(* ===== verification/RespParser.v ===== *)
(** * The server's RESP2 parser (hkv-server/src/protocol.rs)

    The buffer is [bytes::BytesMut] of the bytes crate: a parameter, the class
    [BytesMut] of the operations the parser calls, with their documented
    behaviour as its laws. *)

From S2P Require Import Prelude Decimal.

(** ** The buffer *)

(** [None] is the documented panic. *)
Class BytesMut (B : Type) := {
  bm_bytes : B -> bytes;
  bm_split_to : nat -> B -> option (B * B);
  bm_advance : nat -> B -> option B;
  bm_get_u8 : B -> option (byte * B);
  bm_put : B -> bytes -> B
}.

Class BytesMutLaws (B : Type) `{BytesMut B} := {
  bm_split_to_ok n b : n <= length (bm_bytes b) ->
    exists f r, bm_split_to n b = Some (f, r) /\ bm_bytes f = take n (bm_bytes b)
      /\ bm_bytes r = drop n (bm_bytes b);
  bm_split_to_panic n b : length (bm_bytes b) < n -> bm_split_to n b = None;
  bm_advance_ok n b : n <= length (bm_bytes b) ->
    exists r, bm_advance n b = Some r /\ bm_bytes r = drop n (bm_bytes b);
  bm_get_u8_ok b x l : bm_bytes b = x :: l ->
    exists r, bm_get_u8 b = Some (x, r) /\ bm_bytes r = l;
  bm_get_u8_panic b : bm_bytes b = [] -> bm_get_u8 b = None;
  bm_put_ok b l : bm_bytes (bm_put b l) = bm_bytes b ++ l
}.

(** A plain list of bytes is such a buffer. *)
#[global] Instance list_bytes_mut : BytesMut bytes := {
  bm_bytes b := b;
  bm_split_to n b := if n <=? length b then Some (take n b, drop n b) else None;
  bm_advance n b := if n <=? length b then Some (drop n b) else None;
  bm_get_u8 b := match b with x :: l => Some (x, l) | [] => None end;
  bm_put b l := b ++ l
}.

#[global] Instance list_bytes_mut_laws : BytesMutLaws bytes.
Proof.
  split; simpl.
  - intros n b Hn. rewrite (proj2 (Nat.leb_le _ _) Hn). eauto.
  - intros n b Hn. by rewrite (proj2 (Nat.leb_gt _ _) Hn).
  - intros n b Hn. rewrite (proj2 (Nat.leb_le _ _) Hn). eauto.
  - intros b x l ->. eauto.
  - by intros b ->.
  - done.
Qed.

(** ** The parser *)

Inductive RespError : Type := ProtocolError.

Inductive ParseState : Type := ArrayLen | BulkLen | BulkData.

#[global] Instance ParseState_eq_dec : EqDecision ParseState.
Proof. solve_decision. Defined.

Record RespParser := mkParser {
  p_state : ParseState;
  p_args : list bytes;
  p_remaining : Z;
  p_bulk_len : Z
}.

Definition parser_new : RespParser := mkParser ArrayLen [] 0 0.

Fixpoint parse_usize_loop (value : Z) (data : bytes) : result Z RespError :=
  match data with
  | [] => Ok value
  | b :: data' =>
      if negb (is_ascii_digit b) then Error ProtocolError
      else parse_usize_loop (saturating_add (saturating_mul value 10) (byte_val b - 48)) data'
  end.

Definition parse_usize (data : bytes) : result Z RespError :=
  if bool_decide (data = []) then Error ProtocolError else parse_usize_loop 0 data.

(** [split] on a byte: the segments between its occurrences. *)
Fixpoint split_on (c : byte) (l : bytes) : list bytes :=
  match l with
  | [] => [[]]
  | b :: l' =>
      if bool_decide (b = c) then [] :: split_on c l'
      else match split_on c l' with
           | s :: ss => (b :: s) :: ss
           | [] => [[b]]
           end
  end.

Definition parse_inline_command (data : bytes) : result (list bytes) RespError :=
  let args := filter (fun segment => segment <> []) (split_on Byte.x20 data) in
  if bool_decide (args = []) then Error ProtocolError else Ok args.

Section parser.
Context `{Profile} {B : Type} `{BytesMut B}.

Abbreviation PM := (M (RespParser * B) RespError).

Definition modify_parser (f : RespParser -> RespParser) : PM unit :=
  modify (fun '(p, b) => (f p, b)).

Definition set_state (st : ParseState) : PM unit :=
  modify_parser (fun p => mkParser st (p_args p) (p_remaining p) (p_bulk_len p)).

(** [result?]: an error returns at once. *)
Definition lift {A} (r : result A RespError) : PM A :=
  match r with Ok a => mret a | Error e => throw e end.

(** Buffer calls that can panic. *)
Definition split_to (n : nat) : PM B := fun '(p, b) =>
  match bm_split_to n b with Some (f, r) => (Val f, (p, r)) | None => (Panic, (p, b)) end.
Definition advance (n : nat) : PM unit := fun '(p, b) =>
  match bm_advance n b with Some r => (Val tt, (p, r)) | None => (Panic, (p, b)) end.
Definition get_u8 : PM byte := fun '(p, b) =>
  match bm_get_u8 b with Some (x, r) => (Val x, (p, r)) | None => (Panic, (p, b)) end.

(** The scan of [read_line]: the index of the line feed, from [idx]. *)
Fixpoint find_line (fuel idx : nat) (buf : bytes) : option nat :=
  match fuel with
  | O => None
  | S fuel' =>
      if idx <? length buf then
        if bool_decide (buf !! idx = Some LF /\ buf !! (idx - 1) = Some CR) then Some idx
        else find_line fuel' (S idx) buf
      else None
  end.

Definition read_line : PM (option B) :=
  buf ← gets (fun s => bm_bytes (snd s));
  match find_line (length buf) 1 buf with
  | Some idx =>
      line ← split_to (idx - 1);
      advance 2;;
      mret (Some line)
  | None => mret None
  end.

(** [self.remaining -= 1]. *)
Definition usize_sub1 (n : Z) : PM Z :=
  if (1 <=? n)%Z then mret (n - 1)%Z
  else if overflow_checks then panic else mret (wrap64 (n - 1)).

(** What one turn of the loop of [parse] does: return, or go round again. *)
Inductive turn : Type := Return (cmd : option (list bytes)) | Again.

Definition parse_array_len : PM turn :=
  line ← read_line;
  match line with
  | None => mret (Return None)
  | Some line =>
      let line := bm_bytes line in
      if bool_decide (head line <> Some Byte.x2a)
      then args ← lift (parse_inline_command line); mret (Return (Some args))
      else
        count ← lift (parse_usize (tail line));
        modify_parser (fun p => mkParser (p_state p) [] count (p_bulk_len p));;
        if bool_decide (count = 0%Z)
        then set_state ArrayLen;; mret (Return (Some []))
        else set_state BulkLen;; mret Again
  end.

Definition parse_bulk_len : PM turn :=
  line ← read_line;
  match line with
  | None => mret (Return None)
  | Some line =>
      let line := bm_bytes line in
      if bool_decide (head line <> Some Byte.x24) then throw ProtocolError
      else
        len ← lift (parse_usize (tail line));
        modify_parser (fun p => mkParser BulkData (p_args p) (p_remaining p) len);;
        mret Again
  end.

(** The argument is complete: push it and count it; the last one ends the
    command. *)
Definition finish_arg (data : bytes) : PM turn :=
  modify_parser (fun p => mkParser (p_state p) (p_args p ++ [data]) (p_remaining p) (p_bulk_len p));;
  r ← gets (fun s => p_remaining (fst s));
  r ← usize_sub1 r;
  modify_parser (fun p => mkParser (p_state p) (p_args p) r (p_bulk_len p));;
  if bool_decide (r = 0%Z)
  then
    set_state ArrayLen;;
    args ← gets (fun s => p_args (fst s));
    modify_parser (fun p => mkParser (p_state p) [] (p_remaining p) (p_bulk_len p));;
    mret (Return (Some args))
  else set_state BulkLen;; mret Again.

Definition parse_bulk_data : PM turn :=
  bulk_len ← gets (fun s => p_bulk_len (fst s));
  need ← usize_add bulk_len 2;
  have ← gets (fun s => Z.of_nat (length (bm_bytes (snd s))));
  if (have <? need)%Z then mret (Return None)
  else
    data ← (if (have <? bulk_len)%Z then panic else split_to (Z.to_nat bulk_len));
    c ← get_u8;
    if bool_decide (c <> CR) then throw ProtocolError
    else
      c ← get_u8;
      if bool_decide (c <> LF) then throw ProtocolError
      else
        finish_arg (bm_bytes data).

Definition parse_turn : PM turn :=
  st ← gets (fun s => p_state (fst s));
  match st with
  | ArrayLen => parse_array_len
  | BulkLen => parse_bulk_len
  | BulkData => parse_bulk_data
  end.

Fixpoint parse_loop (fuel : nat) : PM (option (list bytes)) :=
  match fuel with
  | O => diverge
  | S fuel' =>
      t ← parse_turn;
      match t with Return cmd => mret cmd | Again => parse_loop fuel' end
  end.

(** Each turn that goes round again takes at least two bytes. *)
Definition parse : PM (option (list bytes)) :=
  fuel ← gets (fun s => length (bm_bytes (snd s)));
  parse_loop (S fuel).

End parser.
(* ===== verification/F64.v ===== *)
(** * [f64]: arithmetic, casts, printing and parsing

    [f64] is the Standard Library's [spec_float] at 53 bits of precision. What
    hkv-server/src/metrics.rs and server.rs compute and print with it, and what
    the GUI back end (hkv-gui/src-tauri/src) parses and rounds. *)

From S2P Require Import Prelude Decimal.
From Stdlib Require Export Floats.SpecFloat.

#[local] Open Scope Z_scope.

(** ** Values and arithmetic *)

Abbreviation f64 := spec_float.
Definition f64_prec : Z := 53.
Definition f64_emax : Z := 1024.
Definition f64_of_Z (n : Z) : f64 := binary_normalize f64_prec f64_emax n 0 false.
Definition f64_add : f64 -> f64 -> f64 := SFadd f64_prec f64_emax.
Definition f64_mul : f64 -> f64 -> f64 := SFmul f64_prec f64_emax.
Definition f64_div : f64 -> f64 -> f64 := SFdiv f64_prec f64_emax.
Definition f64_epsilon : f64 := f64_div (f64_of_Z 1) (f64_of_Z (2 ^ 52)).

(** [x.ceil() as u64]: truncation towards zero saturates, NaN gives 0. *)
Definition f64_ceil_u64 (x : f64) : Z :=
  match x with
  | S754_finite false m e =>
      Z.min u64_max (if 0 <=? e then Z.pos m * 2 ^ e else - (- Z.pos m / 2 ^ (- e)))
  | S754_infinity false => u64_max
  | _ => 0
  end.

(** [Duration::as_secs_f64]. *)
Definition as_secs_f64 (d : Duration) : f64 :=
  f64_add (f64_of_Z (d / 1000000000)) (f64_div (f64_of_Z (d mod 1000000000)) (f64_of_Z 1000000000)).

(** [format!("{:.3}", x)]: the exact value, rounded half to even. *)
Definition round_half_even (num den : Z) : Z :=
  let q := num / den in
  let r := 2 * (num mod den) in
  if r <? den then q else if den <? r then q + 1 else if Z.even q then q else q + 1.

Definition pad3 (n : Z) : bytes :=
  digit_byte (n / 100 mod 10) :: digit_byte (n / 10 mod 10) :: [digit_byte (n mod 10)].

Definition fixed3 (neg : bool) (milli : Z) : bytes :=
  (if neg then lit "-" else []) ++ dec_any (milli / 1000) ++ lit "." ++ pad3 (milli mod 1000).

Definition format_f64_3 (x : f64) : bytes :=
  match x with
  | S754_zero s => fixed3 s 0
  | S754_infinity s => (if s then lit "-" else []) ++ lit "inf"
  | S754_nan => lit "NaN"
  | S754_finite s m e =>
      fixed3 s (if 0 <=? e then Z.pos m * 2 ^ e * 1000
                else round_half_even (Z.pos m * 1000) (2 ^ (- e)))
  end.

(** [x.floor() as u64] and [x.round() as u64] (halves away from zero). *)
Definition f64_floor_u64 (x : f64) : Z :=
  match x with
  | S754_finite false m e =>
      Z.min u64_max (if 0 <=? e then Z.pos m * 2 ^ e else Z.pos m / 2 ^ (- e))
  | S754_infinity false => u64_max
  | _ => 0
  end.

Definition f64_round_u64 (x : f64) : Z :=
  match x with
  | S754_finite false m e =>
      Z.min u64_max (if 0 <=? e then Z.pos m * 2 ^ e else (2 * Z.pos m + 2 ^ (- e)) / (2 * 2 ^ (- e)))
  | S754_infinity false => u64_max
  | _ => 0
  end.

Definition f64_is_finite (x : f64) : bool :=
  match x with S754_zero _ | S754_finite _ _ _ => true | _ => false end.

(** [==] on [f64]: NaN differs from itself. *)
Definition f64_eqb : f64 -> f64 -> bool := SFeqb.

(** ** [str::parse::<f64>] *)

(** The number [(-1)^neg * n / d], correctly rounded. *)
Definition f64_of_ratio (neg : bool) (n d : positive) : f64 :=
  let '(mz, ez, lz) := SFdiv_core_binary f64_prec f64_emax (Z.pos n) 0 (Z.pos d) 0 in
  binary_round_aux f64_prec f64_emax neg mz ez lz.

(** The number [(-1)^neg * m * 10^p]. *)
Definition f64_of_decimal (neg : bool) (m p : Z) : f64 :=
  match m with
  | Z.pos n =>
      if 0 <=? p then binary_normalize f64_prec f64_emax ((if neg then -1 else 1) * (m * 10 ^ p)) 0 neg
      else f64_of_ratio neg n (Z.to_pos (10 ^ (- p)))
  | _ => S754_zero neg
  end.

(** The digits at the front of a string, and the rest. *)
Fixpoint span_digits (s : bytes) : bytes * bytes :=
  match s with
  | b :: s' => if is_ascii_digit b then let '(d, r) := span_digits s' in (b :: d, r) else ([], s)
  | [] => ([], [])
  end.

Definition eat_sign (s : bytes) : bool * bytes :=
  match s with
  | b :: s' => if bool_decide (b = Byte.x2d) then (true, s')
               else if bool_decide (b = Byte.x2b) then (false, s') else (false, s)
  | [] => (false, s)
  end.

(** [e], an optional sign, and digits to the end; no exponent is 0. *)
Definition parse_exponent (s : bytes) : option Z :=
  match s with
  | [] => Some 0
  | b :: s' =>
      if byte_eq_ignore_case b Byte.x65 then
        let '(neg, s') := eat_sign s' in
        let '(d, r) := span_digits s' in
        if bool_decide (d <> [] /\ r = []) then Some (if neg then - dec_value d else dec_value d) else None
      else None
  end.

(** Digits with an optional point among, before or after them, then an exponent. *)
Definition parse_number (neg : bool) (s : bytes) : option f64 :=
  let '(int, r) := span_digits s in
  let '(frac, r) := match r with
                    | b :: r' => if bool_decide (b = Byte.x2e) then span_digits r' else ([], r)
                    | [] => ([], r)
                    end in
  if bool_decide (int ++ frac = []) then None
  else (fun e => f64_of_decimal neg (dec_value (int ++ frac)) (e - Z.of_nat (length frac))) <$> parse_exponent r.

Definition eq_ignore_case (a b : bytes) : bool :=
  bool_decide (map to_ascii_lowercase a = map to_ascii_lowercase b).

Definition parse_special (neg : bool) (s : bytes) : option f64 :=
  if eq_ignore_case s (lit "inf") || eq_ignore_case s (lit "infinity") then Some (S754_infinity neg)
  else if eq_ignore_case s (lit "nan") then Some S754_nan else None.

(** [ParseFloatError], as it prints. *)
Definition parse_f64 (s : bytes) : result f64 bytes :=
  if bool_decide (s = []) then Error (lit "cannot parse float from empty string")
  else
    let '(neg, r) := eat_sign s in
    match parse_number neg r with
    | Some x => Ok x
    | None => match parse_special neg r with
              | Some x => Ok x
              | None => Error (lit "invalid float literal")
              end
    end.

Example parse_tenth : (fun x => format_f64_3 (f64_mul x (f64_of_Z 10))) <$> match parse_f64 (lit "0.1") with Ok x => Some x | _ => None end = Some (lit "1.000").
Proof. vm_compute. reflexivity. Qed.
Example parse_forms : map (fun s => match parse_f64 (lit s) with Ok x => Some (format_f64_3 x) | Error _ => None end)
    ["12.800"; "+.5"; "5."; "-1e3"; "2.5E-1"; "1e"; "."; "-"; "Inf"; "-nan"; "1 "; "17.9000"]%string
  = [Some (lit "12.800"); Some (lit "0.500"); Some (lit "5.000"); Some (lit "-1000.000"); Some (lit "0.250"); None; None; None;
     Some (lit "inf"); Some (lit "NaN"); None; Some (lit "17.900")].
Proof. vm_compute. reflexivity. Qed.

- **Aim of the task**
Copy each line in the entries above where "rounded" turns up.

- **Exercise output**
(** [format!("{:.3}", x)]: the exact value, rounded half to even. *)
(** The number [(-1)^neg * n / d], correctly rounded. *)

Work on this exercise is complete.